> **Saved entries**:
---------------

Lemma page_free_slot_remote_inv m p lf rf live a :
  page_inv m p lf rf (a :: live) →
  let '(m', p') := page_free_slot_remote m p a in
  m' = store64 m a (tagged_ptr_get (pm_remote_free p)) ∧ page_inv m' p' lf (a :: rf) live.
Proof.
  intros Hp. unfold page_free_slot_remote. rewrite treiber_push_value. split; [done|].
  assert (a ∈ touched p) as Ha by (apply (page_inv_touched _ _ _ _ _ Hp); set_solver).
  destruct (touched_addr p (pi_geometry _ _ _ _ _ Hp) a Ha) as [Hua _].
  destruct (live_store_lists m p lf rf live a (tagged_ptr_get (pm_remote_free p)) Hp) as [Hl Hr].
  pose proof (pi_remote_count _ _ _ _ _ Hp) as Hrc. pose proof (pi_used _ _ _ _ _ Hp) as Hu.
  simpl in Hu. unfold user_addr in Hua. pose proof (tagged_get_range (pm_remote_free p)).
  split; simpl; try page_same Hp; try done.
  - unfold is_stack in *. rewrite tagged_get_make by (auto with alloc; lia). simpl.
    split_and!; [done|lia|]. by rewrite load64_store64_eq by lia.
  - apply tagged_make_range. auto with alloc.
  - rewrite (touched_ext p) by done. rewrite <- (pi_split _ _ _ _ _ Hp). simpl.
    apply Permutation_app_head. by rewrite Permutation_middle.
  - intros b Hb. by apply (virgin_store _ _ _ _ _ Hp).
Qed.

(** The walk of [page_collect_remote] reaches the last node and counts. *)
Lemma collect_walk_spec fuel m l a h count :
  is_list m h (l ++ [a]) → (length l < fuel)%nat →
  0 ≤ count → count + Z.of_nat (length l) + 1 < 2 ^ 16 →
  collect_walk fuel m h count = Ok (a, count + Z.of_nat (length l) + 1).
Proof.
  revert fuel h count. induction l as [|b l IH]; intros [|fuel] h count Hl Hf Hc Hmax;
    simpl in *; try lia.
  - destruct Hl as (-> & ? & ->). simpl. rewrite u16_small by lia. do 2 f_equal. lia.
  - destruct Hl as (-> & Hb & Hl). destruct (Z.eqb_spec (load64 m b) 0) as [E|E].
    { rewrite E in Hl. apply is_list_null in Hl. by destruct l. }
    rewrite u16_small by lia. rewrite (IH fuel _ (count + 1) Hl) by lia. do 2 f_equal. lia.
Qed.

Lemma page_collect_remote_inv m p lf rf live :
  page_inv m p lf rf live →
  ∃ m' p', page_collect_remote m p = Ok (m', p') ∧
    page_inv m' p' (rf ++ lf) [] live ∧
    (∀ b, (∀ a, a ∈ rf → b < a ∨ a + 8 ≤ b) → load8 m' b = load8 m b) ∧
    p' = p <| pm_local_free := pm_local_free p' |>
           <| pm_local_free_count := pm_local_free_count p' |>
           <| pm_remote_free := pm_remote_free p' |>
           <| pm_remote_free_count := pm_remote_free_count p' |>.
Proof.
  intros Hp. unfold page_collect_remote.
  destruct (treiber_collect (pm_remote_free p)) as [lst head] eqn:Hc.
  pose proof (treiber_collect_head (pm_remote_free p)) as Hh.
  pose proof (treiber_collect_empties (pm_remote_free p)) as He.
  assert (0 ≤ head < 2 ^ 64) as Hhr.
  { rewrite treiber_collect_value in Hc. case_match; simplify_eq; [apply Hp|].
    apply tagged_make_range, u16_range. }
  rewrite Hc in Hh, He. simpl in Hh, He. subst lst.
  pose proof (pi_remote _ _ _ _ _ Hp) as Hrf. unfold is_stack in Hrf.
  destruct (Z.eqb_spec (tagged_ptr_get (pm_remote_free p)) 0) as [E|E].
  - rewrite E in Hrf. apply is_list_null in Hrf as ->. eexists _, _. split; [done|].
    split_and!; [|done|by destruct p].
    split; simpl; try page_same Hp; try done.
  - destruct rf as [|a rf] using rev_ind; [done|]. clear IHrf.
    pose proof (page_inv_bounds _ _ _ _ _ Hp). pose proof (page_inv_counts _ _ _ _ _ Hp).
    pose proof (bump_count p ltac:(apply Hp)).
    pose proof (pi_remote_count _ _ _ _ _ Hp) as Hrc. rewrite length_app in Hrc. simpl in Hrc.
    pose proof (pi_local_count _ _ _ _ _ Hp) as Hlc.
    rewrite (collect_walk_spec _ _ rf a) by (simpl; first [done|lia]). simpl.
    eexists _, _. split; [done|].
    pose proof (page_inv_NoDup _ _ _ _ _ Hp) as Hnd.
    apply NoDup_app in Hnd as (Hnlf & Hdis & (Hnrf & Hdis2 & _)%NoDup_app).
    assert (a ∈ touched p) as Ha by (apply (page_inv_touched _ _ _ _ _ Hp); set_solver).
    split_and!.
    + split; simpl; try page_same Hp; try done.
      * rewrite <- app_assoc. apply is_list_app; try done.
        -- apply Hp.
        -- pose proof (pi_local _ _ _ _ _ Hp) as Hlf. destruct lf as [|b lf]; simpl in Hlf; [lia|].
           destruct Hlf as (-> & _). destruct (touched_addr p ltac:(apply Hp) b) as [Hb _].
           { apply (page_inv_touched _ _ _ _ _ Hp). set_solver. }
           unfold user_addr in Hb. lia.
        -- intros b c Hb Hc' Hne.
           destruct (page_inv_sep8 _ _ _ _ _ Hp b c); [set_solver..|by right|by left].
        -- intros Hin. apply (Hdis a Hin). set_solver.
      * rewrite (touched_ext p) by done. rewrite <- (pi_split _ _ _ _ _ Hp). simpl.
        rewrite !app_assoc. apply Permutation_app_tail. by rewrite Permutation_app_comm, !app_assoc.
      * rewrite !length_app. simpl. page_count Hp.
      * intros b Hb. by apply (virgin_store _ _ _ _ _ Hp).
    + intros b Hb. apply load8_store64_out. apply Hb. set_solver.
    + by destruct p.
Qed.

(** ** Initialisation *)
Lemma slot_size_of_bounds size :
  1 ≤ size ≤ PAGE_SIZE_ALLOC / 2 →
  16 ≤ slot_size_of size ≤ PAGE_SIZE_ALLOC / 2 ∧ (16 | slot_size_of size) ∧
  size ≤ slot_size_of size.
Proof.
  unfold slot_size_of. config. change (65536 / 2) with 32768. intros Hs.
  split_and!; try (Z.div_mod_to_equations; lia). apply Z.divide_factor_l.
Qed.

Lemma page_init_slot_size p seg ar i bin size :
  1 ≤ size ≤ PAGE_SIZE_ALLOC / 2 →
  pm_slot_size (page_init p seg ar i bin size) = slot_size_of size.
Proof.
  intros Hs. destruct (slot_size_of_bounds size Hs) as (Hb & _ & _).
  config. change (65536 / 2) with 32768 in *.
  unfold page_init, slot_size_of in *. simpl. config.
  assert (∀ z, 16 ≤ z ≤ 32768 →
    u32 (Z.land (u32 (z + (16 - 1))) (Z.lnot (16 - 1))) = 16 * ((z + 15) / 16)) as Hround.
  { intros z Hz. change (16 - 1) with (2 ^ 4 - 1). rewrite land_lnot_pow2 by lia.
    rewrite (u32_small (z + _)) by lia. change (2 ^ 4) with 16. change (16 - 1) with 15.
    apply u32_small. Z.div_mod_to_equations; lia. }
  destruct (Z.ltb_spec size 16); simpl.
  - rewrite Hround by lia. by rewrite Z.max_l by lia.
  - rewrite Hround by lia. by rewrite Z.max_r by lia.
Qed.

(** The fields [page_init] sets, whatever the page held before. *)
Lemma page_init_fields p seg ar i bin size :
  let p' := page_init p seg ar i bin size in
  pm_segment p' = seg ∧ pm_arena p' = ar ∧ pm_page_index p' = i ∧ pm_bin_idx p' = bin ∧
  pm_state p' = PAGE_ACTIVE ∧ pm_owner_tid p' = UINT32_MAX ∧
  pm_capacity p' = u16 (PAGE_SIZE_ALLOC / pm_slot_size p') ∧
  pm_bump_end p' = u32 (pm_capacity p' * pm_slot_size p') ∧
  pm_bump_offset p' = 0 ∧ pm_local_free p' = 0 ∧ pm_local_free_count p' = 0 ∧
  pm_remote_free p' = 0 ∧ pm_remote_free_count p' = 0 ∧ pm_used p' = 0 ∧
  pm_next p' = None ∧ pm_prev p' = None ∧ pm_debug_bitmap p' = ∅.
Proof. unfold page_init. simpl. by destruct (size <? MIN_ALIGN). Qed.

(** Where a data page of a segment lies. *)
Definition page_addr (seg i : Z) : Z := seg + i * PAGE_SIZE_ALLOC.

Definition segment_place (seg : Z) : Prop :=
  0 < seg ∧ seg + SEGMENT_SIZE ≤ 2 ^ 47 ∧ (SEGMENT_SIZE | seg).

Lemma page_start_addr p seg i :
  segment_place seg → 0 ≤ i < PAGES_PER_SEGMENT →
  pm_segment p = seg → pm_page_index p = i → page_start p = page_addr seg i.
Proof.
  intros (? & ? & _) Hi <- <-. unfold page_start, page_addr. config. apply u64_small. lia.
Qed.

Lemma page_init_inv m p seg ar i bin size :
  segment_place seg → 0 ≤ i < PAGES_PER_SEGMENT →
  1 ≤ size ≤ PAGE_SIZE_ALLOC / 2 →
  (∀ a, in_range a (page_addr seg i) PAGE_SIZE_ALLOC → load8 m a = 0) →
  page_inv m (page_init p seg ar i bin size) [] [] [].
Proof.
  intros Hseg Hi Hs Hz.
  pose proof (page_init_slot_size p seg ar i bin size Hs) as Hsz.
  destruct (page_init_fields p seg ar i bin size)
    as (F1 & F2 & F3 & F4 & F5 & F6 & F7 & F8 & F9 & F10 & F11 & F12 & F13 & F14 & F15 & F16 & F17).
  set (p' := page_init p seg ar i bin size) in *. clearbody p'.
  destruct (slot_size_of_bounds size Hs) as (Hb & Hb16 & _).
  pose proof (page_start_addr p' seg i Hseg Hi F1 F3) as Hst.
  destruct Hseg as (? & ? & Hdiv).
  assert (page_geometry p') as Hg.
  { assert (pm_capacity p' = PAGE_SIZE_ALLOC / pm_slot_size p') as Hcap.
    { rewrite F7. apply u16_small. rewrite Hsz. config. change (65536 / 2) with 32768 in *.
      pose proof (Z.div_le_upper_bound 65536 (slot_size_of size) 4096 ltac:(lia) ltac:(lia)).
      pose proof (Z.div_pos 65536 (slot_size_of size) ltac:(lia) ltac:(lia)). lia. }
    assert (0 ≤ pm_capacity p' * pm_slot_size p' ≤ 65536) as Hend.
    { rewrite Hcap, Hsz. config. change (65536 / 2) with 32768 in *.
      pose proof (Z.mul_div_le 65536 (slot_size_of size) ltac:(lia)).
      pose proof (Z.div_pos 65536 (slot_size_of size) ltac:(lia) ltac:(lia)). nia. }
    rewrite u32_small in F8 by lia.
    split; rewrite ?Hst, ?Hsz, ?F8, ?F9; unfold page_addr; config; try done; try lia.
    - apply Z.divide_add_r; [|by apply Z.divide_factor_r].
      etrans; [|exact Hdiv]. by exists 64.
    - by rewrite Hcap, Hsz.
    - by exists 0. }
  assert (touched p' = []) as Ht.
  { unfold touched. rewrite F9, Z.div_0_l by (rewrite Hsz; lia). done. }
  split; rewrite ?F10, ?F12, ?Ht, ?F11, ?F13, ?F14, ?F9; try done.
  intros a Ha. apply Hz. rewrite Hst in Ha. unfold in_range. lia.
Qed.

---------------

> **Task**:
Report each line of the data in which "Lemma" occurs.

> **Task result**:
Lemma page_free_slot_remote_inv m p lf rf live a :
Lemma collect_walk_spec fuel m l a h count :
Lemma page_collect_remote_inv m p lf rf live :
Lemma slot_size_of_bounds size :
Lemma page_init_slot_size p seg ar i bin size :
Lemma page_init_fields p seg ar i bin size :
Lemma page_start_addr p seg i :
Lemma page_init_inv m p seg ar i bin size :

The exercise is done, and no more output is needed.